Visibility regularly exceeds 30 metres, and depths on the outer reef walls drop sharply from the surface shallows to well beyond recreational limits — most of the interesting action happens between 8 and 25 metres.
The marine life is the obvious drawcard. Grey reef sharks patrol the drop-offs in numbers that would make a reef in Southeast Asia feel embarrassed, and you'll encounter whitetip reef sharks resting on sandy patches with routine frequency. Schools of humphead parrotfish, giant trevally, and the occasional hammerhead on deeper passes round out what feels like a genuinely functional reef ecosystem.
Snorkellers working the lagoon shallows will find healthy coral gardens and reasonable fish density without needing a tank.

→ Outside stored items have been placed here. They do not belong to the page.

(* ===== verification/RoundRobin.v ===== *)
(** * The scheduler of the original kernel (src/xv6-public/proc.c), and the order of the turns

    The original's scheduler() is modelled beside the modified one, over the same process table: its
    body of the scan is the [dispatch] of Sched.v, and only the scans differ.  [turns] is the
    sequence of the processes that get a CPU during a run. *)
From S2P Require Import Prelude Mmu Spinlock Sched.

Module Original.

(** One round of the scan: the process at index [i], if it is RUNNABLE; there is no [break]. *)
Definition scan_step (c i : nat) : M pst unit :=
  let* p := proc_at i in
  when (bool_decide (state p = RUNNABLE)) (dispatch c i).

(** One iteration of the [for(;;)]. *)
Definition scheduler_pass (c : nat) : M pst unit :=
  zoom pm_lens sti;;;
  kacquire ptable_lock;;;
  let* n := gets (fun s => length (ptable s)) in
  for_each (seq 0 n) (scan_step c);;;
  krelease ptable_lock.

Fixpoint scheduler_loop (n : nat) (c : nat) : M pst unit :=
  match n with
  | O => nofuel
  | S n' => scheduler_pass c;;; scheduler_loop n' c
  end.
Definition scheduler (n : nat) : M pst unit :=
  let* c := zoom pm_lens mycpu in
  cpu_set_proc c None;;;
  scheduler_loop n c.
End Original.

(** ** Specifications *)

(** The processes that CPU [c] is given to, in order, when the scheduler is resumed with [env]. *)
Fixpoint turns (c : nat) (env : pst -> pst) (o : outcome pst unit) : list nat :=
  match o with
  | Switch s k => option_list (cpus (pm s) !! c ≫= cproc) ++ turns c env (k (env s))
  | _ => []
  end.

(** Round robin: every RUNNABLE process of the table, once. *)
Definition runnable_at (t : list proc) (i : nat) : Prop := exists p, t !! i = Some p /\ state p = RUNNABLE.
#[local] Instance runnable_at_dec t i : Decision (runnable_at t i).
Proof.
  destruct (t !! i) as [p|] eqn:E; [destruct (decide (state p = RUNNABLE))|].
  - left. by exists p.
  - right. intros (p' & Hp' & Hr). congruence.
  - right. intros (p' & Hp' & _). congruence.
Defined.
Definition round (t : list proc) : list nat := filter (runnable_at t) (seq 0 (length t)).

(** ** Lemmas *)
Lemma in_sched_turn c i s : in_sched c (Some i) (pm s) -> option_list (cpus (pm s) !! c ≫= cproc) = [i].
Proof. intros (_ & _ & (k & -> & _ & Hp) & _). simpl. by rewrite Hp. Qed.

Lemma turns_assoc {A B} c env (o : outcome pst A) (f : A -> M pst B) (g : B -> M pst unit) :
  turns c env (bind_outcome (bind_outcome o f) g) = turns c env (bind_outcome o (fun a => bind (f a) g)).
Proof. induction o as [a s|s k IH| | | |]; simpl; [done| |done..]. by rewrite IH. Qed.

Section turns.
Context (c : nat) (env : pst -> pst) (t : list proc).
Context (Henv : yields env) (Hnr : no_running t) (Hok : runnable_ok_t t).

Lemma turns_scan_step i s (f : M pst unit) X : in_sched c None (pm s) -> same_table t s -> (i < length t)%nat ->
  (forall s', in_sched c None (pm s') -> same_table t s' -> turns c env (f s') = X) ->
  turns c env (bind (Original.scan_step c i) (fun _ => f) s) = filter (runnable_at t) [i] ++ X.
Proof.
  intros Hin Hs Hi Hf. apply lookup_lt_is_Some in Hi as [p Hp].
  destruct (Forall2_lookup_l _ _ _ _ _ Hs Hp) as (p' & Hp' & E & _ & Ek & Ed).
  assert (Original.scan_step c i s = (when (bool_decide (state p' = RUNNABLE)) (dispatch c i)) s) as Estep
    by (unfold Original.scan_step, proc_at, bind, getopt; by rewrite Hp').
  rewrite filter_cons, filter_nil. unfold bind. rewrite Estep, E. destruct (decide (runnable_at t i)) as [Hr|Hr].
  - destruct Hr as (p0 & Hp0 & Hr). rewrite Hp in Hp0. injection Hp0 as <-. rewrite bool_decide_eq_true_2 by done. simpl.
    assert (dispatchable p') as Hd.
    { unfold runnable_ok_t in Hok. rewrite Forall_lookup in Hok. destruct (Hok i p Hp Hr). split; congruence. }
    pose proof (dispatch_run c i p' s Hin Hp' Hd) as Hdis. destruct (dispatch c i s) as [|s1 k| | | |]; try done.
    destruct Hdis as (Ht & Hin1 & Hk). simpl. rewrite (in_sched_turn c i s1 Hin1). simpl. f_equal.
    destruct (Henv s1) as [Epm _]. specialize (Hk (env s1) (Some i)). rewrite Epm in Hk. specialize (Hk Hin1).
    destruct (k (env s1)) as [[] s3| | | | |]; try done. destruct Hk as (m & -> & Hm). simpl. apply Hf; [done|].
    by apply (yields_back_at env t s s1 i p).
  - rewrite bool_decide_eq_false_2; [|intros Hr'; apply Hr; by exists p]. simpl. by apply Hf.
Qed.

Lemma turns_scan l s (f : M pst unit) X : in_sched c None (pm s) -> same_table t s -> Forall (fun i => i < length t)%nat l ->
  (forall s', in_sched c None (pm s') -> same_table t s' -> turns c env (f s') = X) ->
  turns c env ((for_each l (Original.scan_step c);;; f) s) = filter (runnable_at t) l ++ X.
Proof.
  revert s. induction l as [|i l IH]; intros s Hin Hs Hl Hf; [by apply Hf|]. apply Forall_cons in Hl as [Hi Hl].
  assert (filter (runnable_at t) (i :: l) = filter (runnable_at t) [i] ++ filter (runnable_at t) l) as ->
    by (rewrite <- filter_app; done).
  rewrite <- app_assoc. simpl for_each. unfold bind at 1 2. rewrite turns_assoc. apply turns_scan_step; [done..|]. intros s' Hin' Hs'. by apply IH.
Qed.

(** One pass of the original. *)
Lemma turns_original_pass s (f : M pst unit) X : idle c (pm s) -> same_table t s ->
  (forall s', idle c (pm s') -> same_table t s' -> turns c env (f s') = X) ->
  turns c env ((Original.scheduler_pass c;;; f) s) = round t ++ X.
Proof.
  intros Hidle Hs Hf. destruct (in_sched_acquire c s Hidle) as (m & Hin & Hrun).
  unfold bind at 1, Original.scheduler_pass. rewrite Hrun. clear Hrun. unfold bind at 1. simpl.
  assert (length (ptable s) = length t) as -> by (symmetry; by eapply Forall2_length).
  unfold bind at 1. rewrite turns_assoc. apply (turns_scan (seq 0 (length t)) (set_pm m s)); [done|done| |].
  - apply Forall_forall. intros i Hi. apply elem_of_seq in Hi. lia.
  - intros s' Hin' Hs'. pose proof (in_sched_release c s' Hin') as Hrel. unfold wp in Hrel. unfold bind.
    destruct (krelease ptable_lock s') as [[] s2| | | | |]; try done. destruct Hrel as (m' & -> & Hm'). simpl. by apply Hf.
Qed.

(** One pass of the modified scheduler: the first process of each queue. *)
Lemma turns_low s o (f : M pst unit) X : low_phase c s o -> same_table t s ->
  (forall s', idle c (pm s') -> same_table t s' -> turns c env (f s') = X) ->
  turns c env (bind_outcome o (fun _ => f)) = option_list (pick 1 t) ++ X.
Proof.
  unfold low_phase. intros Ho Hs Hf. rewrite (same_table_pick t s) in Ho by done. destruct (pick 1 t) as [i|] eqn:Hi.
  - destruct o as [|s1 k| | | |]; try done. simpl. destruct Ho as (Ht & Hin & Hk). rewrite (in_sched_turn c i s1 Hin). simpl. f_equal.
    specialize (Hk (env s1) (Some i)). destruct (Henv s1) as [Epm _]. rewrite Epm in Hk. specialize (Hk Hin).
    destruct (k (env s1)) as [[] s3| | | | |]; try done. destruct Hk as (m & -> & Hm). simpl. apply Hf; [done|].
    eapply (yields_back env t s s1); eauto.
  - destruct o as [[] s1| | | | |]; try done. destruct Ho as (m & -> & Hm). simpl. by apply Hf.
Qed.

Lemma turns_mlfq_pass s (f : M pst unit) X : idle c (pm s) -> same_table t s ->
  (forall s', idle c (pm s') -> same_table t s' -> turns c env (f s') = X) ->
  turns c env ((scheduler_pass c;;; f) s) = option_list (pick 0 t) ++ option_list (pick 1 t) ++ X.
Proof.
  intros Hidle Hs Hf. pose proof (scheduler_pass_run c s Hidle (same_table_ok _ _ Hs Hok)) as Hp.
  rewrite (same_table_pick t s) in Hp by done. unfold bind.
  destruct (pick 0 t) as [i|] eqn:Hi; [|by eapply turns_low].
  destruct (scheduler_pass c s) as [|s1 k| | | |]; try done. simpl. destruct Hp as (Ht & Hin & Hk).
  rewrite (in_sched_turn c i s1 Hin). simpl. f_equal.
  assert (same_table t (env s1)) as Hs1 by (eapply (yields_back env t s s1); eauto).
  eapply (turns_low (env s1)); [|done|done]. apply (Hk _ (Some i)); [|by eapply same_table_ok].
  destruct (Henv s1) as [-> _]. done.
Qed.

(** A loop whose passes give out the turns [R]. *)
Lemma turns_loop (pass : M pst unit) (loop : nat -> M pst unit) R n s : (forall n, loop (S n) = (pass;;; loop n)) -> loop 0%nat = nofuel ->
  (forall s (f : M pst unit) X, idle c (pm s) -> same_table t s -> (forall s', idle c (pm s') -> same_table t s' -> turns c env (f s') = X) ->
     turns c env ((pass;;; f) s) = R ++ X) ->
  idle c (pm s) -> same_table t s -> turns c env (loop n s) = concat (replicate n R).
Proof.
  intros HS HO Hpass. revert s. induction n as [|n IH]; intros s Hidle Hs; [by rewrite HO|]. rewrite HS. by apply Hpass.
Qed.
End turns.

(** ** Theorems *)

(** C5. src/xv6-public/proc.c, scheduler(): round robin.  When every dispatched process comes back RUNNABLE and nothing
    else becomes runnable or stops being so, each pass gives one turn to every RUNNABLE process of the table, in table
    order: in [n] passes every one of them has had exactly [n] turns. *)
Theorem original_round_robin c env n s :
  idle c (pm s) -> runnable_ok s -> Forall (fun p => state p <> RUNNING) (ptable s) -> yields env ->
  turns c env (Original.scheduler_loop n c s) = concat (replicate n (round (ptable s))).
Proof.
  intros Hidle Hok Hnr Henv.
  apply (turns_loop c env (ptable s) (Original.scheduler_pass c) (fun n => Original.scheduler_loop n c)); try done.
  - intros. by apply turns_original_pass.
  - by apply Forall2_same.
Qed.

Lemma original_round_robin_witness : turns 0 env_yield (Original.scheduler_loop 3 0 (pst_x table_x)) = [1; 2; 3; 4; 1; 2; 3; 4; 1; 2; 3; 4]%nat.
Proof.
  apply (original_round_robin 0 env_yield 3 (pst_x table_x)); [apply idle_x|apply table_x_ok|by repeat constructor|].
  intros s. split; [reflexivity|]. simpl. apply Forall2_fmap_r. by apply Forall2_same.
Defined.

Getting here is where the romance fades slightly. Kiribati's international connections run through Tarawa, and onward access to the outer islands and reefs depends heavily on liveaboard scheduling. There are no resort-based dive operations of note at the more remote sites — liveaboard is effectively your only realistic option, with a handful of vessels running itineraries through the Phoenix Islands Protected Area and surrounding waters.
Expect limited departure dates and book well ahead.
The reef condition, when I last visited, showed minimal bleaching compared to more trafficked Pacific destinations, though warming events have touched even here — don't assume untouched means invulnerable.
Aim for November to April; open-water certification is sufficient for most sites, but comfort in mild currents is essential.